The brother-in-law in his malice had sworn that Bucongo held communion with devils. It is a fact that Bucongo had, at an early age, been captured by Catholic missionaries, and had spent an uncomfortable youth mastering certain mysterious rites and ceremonies. His brother-in-law had been in the blessed service of another missionary who taught that God lived in the river, and that to fully benefit by his ju-ju it was necessary to be immersed in the flowing stream.

Between the water-God men and the cross-God men there was ever a feud, each speaking disparagingly of the other, though converts to each creed had this in common, that neither understood completely the faith into which they were newly admitted. The advantage lay with the Catholic converts because they were given a pewter medal with hearts and sunlike radiations engraved thereon (this medal was admittedly a cure for toothache and pains in the stomach), whilst the Protestants had little beyond a mysterious something that they referred to as A'lamo—which means Grace.

But when taunted by their medal-flaunting rivals and challenged to produce this "Grace," they were crestfallen and ashamed, being obliged to admit that A'lamo was an invisible magic which (they stoutly affirmed) was nevertheless an excellent magic, since it preserved one from drowning and cured warts and boils.
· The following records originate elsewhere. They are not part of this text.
(** C4, as the code has it.  No operation ever rejects, whatever the
    server does and however long it is run; and as soon as one attempt is
    answered with anything but 429 (a success, another status, a network
    error) the operation resolves, to a value or to [null]. *)
Theorem operations_settle_without_throwing this fuel w :
  (forall next,
      (forall e, fst (fetchContracts this fuel next w) <> Rejected e)
      /\ (forall n, (n < fuel)%nat ->
            throttled (mirrorNodeRestClient this) (requests w)
              (list_request this next) n = true ->
            is_rate_limit (reply_after (mirrorNodeRestClient this)
                             (requests w) (list_request this next) n) = false ->
            exists v, fst (fetchContracts this fuel next w) = Resolved v))
  /\ (forall contractId,
        (forall e, fst (fetchContractObject this fuel contractId w)
                   <> Rejected e)
        /\ (forall n, (n < fuel)%nat ->
              throttled (mirrorNodeRestClient this) (requests w)
                (detail_request contractId) n = true ->
              is_rate_limit (reply_after (mirrorNodeRestClient this)
                               (requests w) (detail_request contractId) n)
                = false ->
              exists v,
                fst (fetchContractObject this fuel contractId w) = Resolved v))
  /\ (forall callData,
        (forall e, fst (contractCallRequest this fuel callData w)
                   <> Rejected e)
        /\ (forall n, (n < fuel)%nat ->
              throttled (mirrorNodeWeb3Client this) (requests w)
                (call_request callData) n = true ->
              is_rate_limit (reply_after (mirrorNodeWeb3Client this)
                               (requests w) (call_request callData) n)
                = false ->
              exists v,
                fst (contractCallRequest this fuel callData w) = Resolved v)).
Proof.
  repeat split.
  - intros e. apply fetchContracts_never_rejects.
  - intros n Hlt Hth Hlast. eexists.
    now apply (fetchContracts_after_retries _ n).
  - intros e. apply fetchContractObject_never_rejects.
  - intros n Hlt Hth Hlast. eexists.
    now apply (fetchContractObject_after_retries _ n).
  - intros e. apply contractCallRequest_never_rejects.
  - intros n Hlt Hth Hlast. eexists.
    now apply (contractCallRequest_after_retries _ n).
Qed.

(** C5.  Every request an operation issues, the first and each retry, is
    the request of the parameter the operation was called with: the list
    URL of the same cursor, the detail path of the same contract id, the
    post of the same call descriptor. *)
Theorem retries_reuse_the_parameter this fuel w :
  (forall next, exists k,
      requests (snd (fetchContracts this fuel next w))
      = repeat (RestGet (Helper_buildUrl next (scanContractLimit this))) k
          ++ requests w)
  /\ (forall contractId, exists k,
        requests (snd (fetchContractObject this fuel contractId w))
        = repeat (RestGet (Path (GET_CONTRACT_ENDPOINT ++ "/" ++ contractId))) k
            ++ requests w)
  /\ (forall callData, exists k,
        requests (snd (contractCallRequest this fuel callData w))
        = repeat (Web3Post CONTRACT_CALL_ENDPOINT callData) k ++ requests w).
Proof.
  repeat split.
  - intros next.
    destruct (fetchContracts_requests this fuel next w) as (k & _ & _ & H).
    now exists k.
  - intros contractId.
    destruct (fetchContractObject_requests this fuel contractId w)
      as (k & _ & _ & H).
    now exists k.
  - intros callData.
    destruct (contractCallRequest_requests this fuel callData w)
      as (k & _ & _ & H).
    now exists k.
Qed.

(** C7.  When the call-execution endpoint answers with a success, at once
    or after any number of 429s, [contractCallRequest] resolves to the
    [result] property of the response body. *)
Theorem call_returns_inner_result this n fuel callData w response result :
  (n < fuel)%nat ->
  throttled (mirrorNodeWeb3Client this) (requests w)
    (call_request callData) n = true ->
  reply_after (mirrorNodeWeb3Client this) (requests w)
    (call_request callData) n = Fulfil response ->
  get_prop (body response) "result" = Some result ->
  fst (contractCallRequest this fuel callData w) = Resolved result.
Proof.
  intros Hlt Hth Hok Hres.
  rewrite (contractCallRequest_after_retries _ n)
    by (trivial; now rewrite Hok).
  rewrite Hok. unfold call_result. now rewrite Hres.
Qed.
Example connected_world :
  sessions connected = [0%nat] ∧ store connected = ∅
  ∧ coll_error connected (Database_Collection test_db "users") = None.
Proof. by vm_compute. Qed.

Example stocked_world :
  docs_of stocked (Database_Collection test_db "users")
  = [[("_id", SOid 1000); ("name", SStr "John Doe")]].
Proof. by vm_compute. Qed.

(** C1, counterexample: the example's own round trip.  John Doe is saved
    without an identifier and found by name; the document found carries the
    generated identifier and is not equal to the one inserted. *)
Lemma example_round_trip_changes_identifier :
  let filter : bsonD User := [("name", VString "John Doe")] in
  let out1 := run service (SaveOne test_db "users" John) connected in
  let out2 := run service (FindOne test_db "users" filter) (world_of out1) in
  docs_of connected (Database_Collection test_db "users") = []
  ∧ result_of out1 = (Some {| InsertedID := SOid 1000 |}, None)
  ∧ matches (FilterD filter) (marshal John) = true
  ∧ result_of out2 = (Some {| ID := 1000; Name := "John Doe" |}, None)
  ∧ {| ID := 1000; Name := "John Doe" |} ≠ John.
Proof. cbv zeta. repeat split; [by vm_compute .. | discriminate]. Qed.

(** C1, witness: Jane Roe is saved with her identifier and found by name
    as she was saved. *)
Lemma SaveOne_then_FindOne_witness :
  let filter : bsonD User := [("name", VString "Jane Roe")] in
  let out1 := run service (SaveOne test_db "users" Jane) stocked in
  let out2 := run service (FindOne test_db "users" filter) (world_of out1) in
  result_of out2 = (Some Jane, None).
Proof.
  cbv zeta.
  refine (proj1 (proj2 (proj2
    (SaveOne_then_FindOne stocked test_db "users" Jane
       [("name", VString "Jane Roe")] _ _ _))) _).
  - by vm_compute.
  - by vm_compute.
  - repeat constructor.
  - by vm_compute.
Defined.
(** A value as a program holds it and as JSON text carries it: strings
    of code units, numbers as above, objects whose properties have
    distinct names, in enumeration order. *)
Fixpoint is_json (v : json) : bool :=
  match v with
  | JNull | JBool _ => true
  | JNumber x => is_number x
  | JString s => is_string s
  | JArray l => forallb is_json l
  | JObject l =>
      bool_decide (NoDup (map fst l)) && in_order (map fst l)
        && forallb (fun kv => is_string (fst kv) && is_json (snd kv)) l
  end.
End Json.

Definition JSON_stringify : json -> jsstring := Json.stringify.
Definition JSON_parse : jsstring -> option json := Json.parse.

(** ** The token codec *)

(** What a call throws: an [Error] with its message, or the
    [SyntaxError] of [JSON.parse]. *)
Inductive exn : Type :=
| Error (message : string)
| SyntaxError.

(** A call returns a value or throws. *)
Inductive completion (A : Type) : Type :=
| Return (a : A)
| Throw (e : exn).
Arguments Return {A} a.
Arguments Throw {A} e.

(** The two errors [decodeToken] throws itself, under the names the
    specification gives them. *)
Definition MalformedToken : exn := Error "Invalid token format".
Definition InvalidSignature : exn := Error "Invalid token".

(** The object [encodeToken] returns: [{ token }], the optional
    [context] never set. *)
Record encoded := Encoded { token : jsstring; context : option json }.

(** The payload object [{ user, data }]. *)
Definition payload_of (user : jsstring) (data : json) : json :=
  JObject [(js "user", JString user); (js "data", data)].

Definition encodeToken (user : jsstring) (data : json) (secretKey : jsstring) : encoded :=
  let payload := payload_of user data in
  let encodedPayload := Buffer_toString_base64 (Buffer_from_utf8 (JSON_stringify payload)) in
  let signature := createHmac_sha256_base64 secretKey encodedPayload in
  let token := encodedPayload ++ cu "." :: signature in
  Encoded token None.

(** The parsed payload is returned as it is: the cast to the payload
    interface checks nothing. *)
Definition decodeToken (token secretKey : jsstring) : completion json :=
  let parts := split (cu ".") token in
  let encodedPayload := parts !! 0%nat in
  let signature := parts !! 1%nat in
  if falsy encodedPayload || falsy signature then Throw (Error "Invalid token format")
  else
    (* past the guard both are strings *)
    let encodedPayload := default [] encodedPayload in
    let signature := default [] signature in
    let expectedSignature := createHmac_sha256_base64 secretKey encodedPayload in
    if bool_decide (signature <> expectedSignature) then Throw (Error "Invalid token")
    else
      match JSON_parse (Buffer_toString_utf8 (Buffer_from_base64 encodedPayload)) with
      | Some payload => Return payload
      | None => Throw SyntaxError
      end.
Bucongo, the most vigorous partisan of the cross-God men, and an innovator of ritual, found amusement in watching the Baptist missionaries standing knee-deep in the river washing the souls of the converts.

He had even been insolent to young Ferguson, the earnest leader of the American Baptist Mission, and to his intense amazement had been suddenly floored with a left-hander delivered by the sometime Harvard middle weight.
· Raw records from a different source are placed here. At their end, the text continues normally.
(** X16.  When [maxLogSizeInKB * 1024] is not positive as an [int32] (the
    threshold 0, or one whose product overflows), every write rotates the
    log before it writes: from an empty directory the first segment stays
    empty and the write at position [i], counting from 0, is alone in
    segment [i + 2]. *)
Theorem non_positive_threshold_rotates_every_write maxLogSizeInKB payloads :
  Int32.wrap (maxLogSizeInKB * 1024) <= 0 ->
  len payloads + 2 <= Int32.max_int ->
  exists w0 fs0 s,
    NewWal maxLogSizeInKB ∅ = Ok w0 fs0
    /\ run (map OpWrite payloads ++ [OpSync]) (w0, fs0) = Ok tt s
    /\ lastSegmentNo s.1 = len payloads + 1
    /\ s.2 !! getLogFileName 1 = Some (File [])
    /\ forall (i : nat) data, payloads !! i = Some data ->
         s.2 !! getLogFileName (Z.of_nat i + 2)
         = Some (File (encode (NewWalData (Z.of_nat i + 1) data))).
Proof.
  intros Hm Hmax. pose proof (len_nonneg payloads) as H0.
  pose proof (wellformed_opened maxLogSizeInKB _ _ (NewWal_empty maxLogSizeInKB)) as Hwf0.
  destruct (run_writes_rotating _ payloads _ _ _ Hm Hwf0)
    as (closed & cur & s & E & Hwf & Hshape).
  { change (len []) with 0. lia. }
  { change (len (concat [] ++ [])) with 0. lia. }
  change (len (concat [] ++ [])) with 0 in Hshape. rewrite Z.add_0_l in Hshape.
  cbn [app] in Hshape.
  destruct (Sync_wellformed _ _ _ _ Hwf) as (fs' & Es & Hwf' & Hfile).
  pose proof (wellformed_layout _ _ _ _ Hwf') as Hlay.
  assert (Hlook : forall (j : nat) recs, (closed ++ [cur]) !! j = Some recs ->
            fs' !! getLogFileName (Z.of_nat j + 1)
            = Some (File (frames (map json.Marshal recs)))).
  { intros j recs Hj. apply lookup_app_Some in Hj as [Hj|[Hge Hj]].
    - apply (lay_closed _ _ _ Hlay j). now rewrite list_lookup_fmap, Hj.
    - apply list_lookup_singleton_Some in Hj as [Hj <-].
      replace (Z.of_nat j + 1) with (len closed + 1) by (unfold len; lia).
      exact Hfile. }
  eexists _, _, (set_writer [] s.1, fs').
  split; [apply NewWal_empty|]. split; [|split; [|split]].
  - rewrite run_app, E. cbn [run step]. unfold bind. now rewrite Es.
  - pose proof (lay_lastSegmentNo _ _ _ Hlay) as Hl0. rewrite len_map in Hl0.
    rewrite Hl0.
    apply (f_equal len) in Hshape. rewrite len_snoc in Hshape.
    assert (Hl : len ([] :: map (fun v : WalData => [v])
                        (records_of 1 (map OpWrite payloads)))
                 = len payloads + 1).
    { unfold len. cbn [length]. rewrite length_map.
      pose proof (len_records_of_writes 1 payloads) as Hr. unfold len in Hr. lia. }
    lia.
  - cbn [snd]. apply (Hlook 0%nat []). now rewrite Hshape.
  - intros i data Hi. cbn [snd].
    replace (Z.of_nat i + 2) with (Z.of_nat (S i) + 1) by lia.
    rewrite (Hlook (S i) [record (1 + Z.of_nat i) data false]).
    + rewrite record_false. cbn [map frames concat]. rewrite app_nil_r.
      now replace (1 + Z.of_nat i) with (Z.of_nat i + 1) by lia.
    + rewrite Hshape.
      change ((map (fun v : WalData => [v]) (records_of 1 (map OpWrite payloads)))
                !! i = Some [record (1 + Z.of_nat i) data false]).
      rewrite list_lookup_fmap. now rewrite (records_of_writes _ _ _ _ Hi).
Qed.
He carried his grievance and a lump on his jaw to Mr. Commissioner Sanders, who had arrived at the junction of the Isisi and the N'gomi rivers and was holding his palaver, and Sanders had been unsympathetic.

"Go worship your God in peace," said Sanders, "and let all other men worship theirs; and say no evil word to white men for these are very quick to anger. Also it is unbecoming that a black man should speak scornfully to his masters."

"Lord," said Bucongo, "in heaven all men are as one, black or white."

"In heaven," said Sanders, "we will settle that palaver, but here on the river we hold our places by our merits. To-morrow I come to your village to inquire into certain practices of which the God-men know nothing—this palaver is finished."

Now Bucongo was something more than a convert. He was a man of singular intelligence and of surprising originality. He had been a lay missioner of the Church, and had made many converts to a curious religion, the ritual of which was only half revealed to the good Jesuit fathers when at a great palaver which Bucongo summoned to exhibit his converts, the Church service was interspersed with the sacrifice of a goat and a weird procession and dance which left the representative of The Order speechless. Bucongo was called before a conference of the Mission and reprimanded.